Brazilian teacher, journalist and politician

Antonieta de Barros (July 11, 1901 – March 28, 1952) was a Brazilian journalist and politician.

==Life and career==
Born in the Brazilian state of Santa Catarina on July 11, 1901, Antonieta de Barros was a pioneer in fighting the discrimination against blacks and women. She was elected to the Legislative Assembly of Santa Catarina in 1935 as the first black female state deputy in the country and the first woman deputy in her state. Antonieta was a professor, journalist and writer, remembered most for her ability to express her ideas within a historical context which did not permit a woman's freedom of expression.

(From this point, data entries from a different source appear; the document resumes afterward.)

(* ===== verification/Jtag.v ===== *)
(** The JTAG boot-loader programmer: the assembler routines that drive the test
    access port through GPIO pins (tiny/busybox-1.22.1/gpio/jtag.S), the routines
    on top of them (rdc.c) and the applet biffjtag (biffjtag.c).

    The assembler works on the ports interface.  The C code works on the
    interface of jtag.h, of which the assembler is an instance, and on the
    files it opens.  Messages are not modelled. *)
From Stdlib Require Import ZArith Lia.
From stdpp Require Import base list numbers option.
From S2P Require Import Prelude PortIO.

Module Jtag.

(** ** jtag.S *)

Definition PORT : Z := 0xcfd.

Definition BIT_TDO_POS : Z := 1.

Definition BIT_TDI_POS : Z := 5.

Definition BIT_TDI : Z := Z.shiftl 1 BIT_TDI_POS.

Definition BIT_TCK : Z := Z.shiftl 1 (12 - 8).

Definition BIT_TMS : Z := Z.shiftl 1 (11 - 8).

Definition BIT_TDO : Z := Z.shiftl 1 BIT_TDO_POS.

Section Asm.
Context {D : Type} `{Ports D}.

Fixpoint delay (n : nat) (d : D) : D :=
  match n with O => d | S n' => delay n' (snd (inb PORT d)) end.

(** Clock low with the levels, then clock high. *)
Definition set_state (value : Z) (d : D) : D :=
  outb (Z.lor (Z.lor BIT_TDO value) BIT_TCK) PORT (outb (Z.lor BIT_TDO value) PORT d).

Definition set_state_0_1 (d : D) : D := set_state BIT_TDI d.

Definition set_state_1_0 (d : D) : D := set_state BIT_TMS d.

Definition set_state_0_0 (d : D) : D := set_state 0 d.

Definition any_to_reset (d : D) : D :=
  set_state_1_0 (set_state_1_0 (set_state_1_0 (set_state_1_0 (set_state_1_0 d)))).

Definition idle_to_shift_ir (d : D) : D :=
  set_state_0_0 (set_state_0_0 (set_state_1_0 (set_state_1_0 d))).

Definition idle_to_reset (d : D) : D := set_state_1_0 (set_state_1_0 (set_state_1_0 d)).

Definition idle_to_shift_dr (d : D) : D := set_state_0_0 (set_state_0_0 (set_state_1_0 d)).

Definition reset_to_idle (d : D) : D := set_state_0_0 (set_state_1_0 (set_state_1_0 d)).

Definition shift_to_update (d : D) : D := set_state_1_0 (set_state_1_0 d).

Definition update_to_shift_dr (d : D) : D := set_state_0_0 (set_state_0_0 (set_state_1_0 d)).

Definition update_to_idle (d : D) : D := set_state_0_0 d.

Definition shift_to_idle (d : D) : D := set_state_0_0 (shift_to_update d).

(** The low [n] bits of [ebx] out, least significant first. *)
Fixpoint shift_in (n : nat) (ebx : Z) (d : D) : D :=
  match n with
  | O => d
  | S n' =>
      let al := Z.lor (Z.shiftl (Z.land ebx 1) BIT_TDI_POS) BIT_TDO in
      let d := outb al PORT d in
      let d := outb (Z.lor al BIT_TCK) PORT d in
      shift_in n' (Z.shiftr ebx 1) d
  end.

(** One bit in, at position [value - 1] of [ebx]. *)
Definition sample (value ebx : Z) (d : D) : Z * D :=
  let ebx := Z.shiftr ebx 1 in
  let d := outb (Z.lor BIT_TDO BIT_TCK) PORT d in
  let d := outb BIT_TDO PORT d in
  let '(al, d) := inb PORT d in
  let eax := Z.shiftl (Z.land al BIT_TDO) (value - BIT_TDO_POS - 1) in
  (Z.lor ebx eax, d).

Fixpoint sample_loop (n : nat) (value ebx : Z) (d : D) : Z * D :=
  match n with
  | O => (ebx, d)
  | S n' => let '(ebx, d) := sample value ebx d in sample_loop n' value ebx d
  end.

Definition shift_out (value : Z) (d : D) : Z * D := sample_loop (Z.to_nat value) value 0 d.

Definition write_ir (value : Z) (d : D) : D :=
  shift_to_idle (shift_in 8 (Z.land value 0xff) (idle_to_shift_ir d)).

Definition read_dr (value : Z) (d : D) : Z * D :=
  let '(eax, d) := shift_out value d in (eax, shift_to_update d).

Definition write_dr (value : nat) (ebx : Z) (d : D) : D := shift_to_update (shift_in value ebx d).

(** One round of [jtag_init.loop]: the status, the port back in idle. *)
Definition init_round (d : D) : Z * D :=
  let d := reset_to_idle d in
  let d := write_ir 0x01 d in
  let d := delay 60 d in
  let d := write_ir 0x0f d in
  let d := delay 60 d in
  let d := idle_to_shift_dr d in
  let '(ebx, d) := shift_out 16 d in
  (ebx, shift_to_idle d).

Fixpoint init_loop (fuel : nat) (d : D) : option (Z * D) :=
  match fuel with
  | O => None
  | S fuel' =>
      let '(ebx, d) := init_round d in
      if Z.land ebx 0xffff =? 0 then init_loop fuel' (idle_to_reset d) else Some (ebx, d)
  end.

Definition MemAccess_impl (value1 value2 : Z) (d : D) : D :=
  let d := write_ir 0x11 d in
  let d := idle_to_shift_dr d in
  let d := write_dr 32 value1 d in
  let d := update_to_shift_dr d in
  write_dr 8 value2 d.

Definition ReadMem16_impl (addr : Z) (d : D) : Z * D :=
  let d := MemAccess_impl addr 0x19 d in
  let d := update_to_shift_dr d in
  let '(eax, d) := read_dr 16 d in
  (eax, update_to_idle d).

Definition WriteMem16_impl (addr val : Z) (d : D) : D :=
  let d := MemAccess_impl addr 0x1d d in
  let d := update_to_shift_dr d in
  let d := write_dr 16 val d in
  update_to_idle d.

End Asm.

(** ** jtag.h *)

Class JtagOps (D : Type) : Type := {
  jtag_init : D -> option (Z * D);
  jtag_MemAccess : Z -> Z -> D -> D;
  jtag_ReadMem16 : Z -> D -> Z * D;
  jtag_WriteMem16 : Z -> Z -> D -> D;
  jtag_write_ir : Z -> D -> D;
  jtag_idle_to_shift_dr : D -> D;
  jtag_read_dr8 : D -> Z * D;
  jtag_read_dr16 : D -> Z * D;
  jtag_read_dr32 : D -> Z * D;
  jtag_update_to_idle : D -> D;
  jtag_update_to_shift_dr : D -> D;
  jtag_write_dr32 : Z -> D -> D
}.

(** The assembler, with the rounds [jtag_init] is given to see a status. *)
Definition asm_jtag {D : Type} `{Ports D} (fuel : nat) : JtagOps D := {|
  jtag_init := fun d => init_loop fuel (any_to_reset d);
  jtag_MemAccess := MemAccess_impl;
  jtag_ReadMem16 := ReadMem16_impl;
  jtag_WriteMem16 := WriteMem16_impl;
  jtag_write_ir := write_ir;
  jtag_idle_to_shift_dr := idle_to_shift_dr;
  jtag_read_dr8 := read_dr 8;
  jtag_read_dr16 := read_dr 16;
  jtag_read_dr32 := read_dr 32;
  jtag_update_to_idle := update_to_idle;
  jtag_update_to_shift_dr := update_to_shift_dr;
  jtag_write_dr32 := write_dr 32
|}.

End Jtag.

In addition to political militancy, Antonieta actively participated in the cultural life of her state. She founded and directed the journal "A Semana" between the years of 1922 and 1927. During this period, through her chronicles, she circulated her ideas, principally those linked to questions of education, oppressive policies, the feminine condition, and racial prejudice. She also directed a biweekly magazine "Vida Ilhoa" in 1930, and wrote various articles for local journals. In 1937, under the pseudonym Maria da Ilha, she wrote her book Farrap, os de Ideias (Farrap, those of Ideas)

She was a deputy of the Santa Catarina Legislative Assembly in the 1ª legislatura (1935–1937) (List of the state deputies of the Santa Catarina 1st Legislature), aligned with the Partido Liberal Catarinense (PLC) (the Catarinense liberal Party). She was state deputy in the 1ª legislatura (1947–1951) (List of the state deputies of Santa Catarina), called as an alternate, affiliated with the Partido Social Democrático (PSD) (the Social Democratic Party).

==Legacy==
The Legislative Assembly of Santa Catarina annually awards the "Medalha Antonieta de Barros" (The Antonieta de Barros Medal) to women with relevant service in defense of Catarinense women's rights. The túnel da Via Expressa Sul, in Florianópolis, was given her name. A biography about her was written by author Jarid Arraes as part of her 2015 cordel collection and book Heroínas Negras Brasileiras em 15 cordéis.

==Publications==
- Piazza, Walter: Dicionário Político Catarinense (Catarinense Political Dictionary). Florianópolis: Assembleia Legislativa do Estado de Santa Catarina (The Santa Catarina State Legislative Assembly), 1985.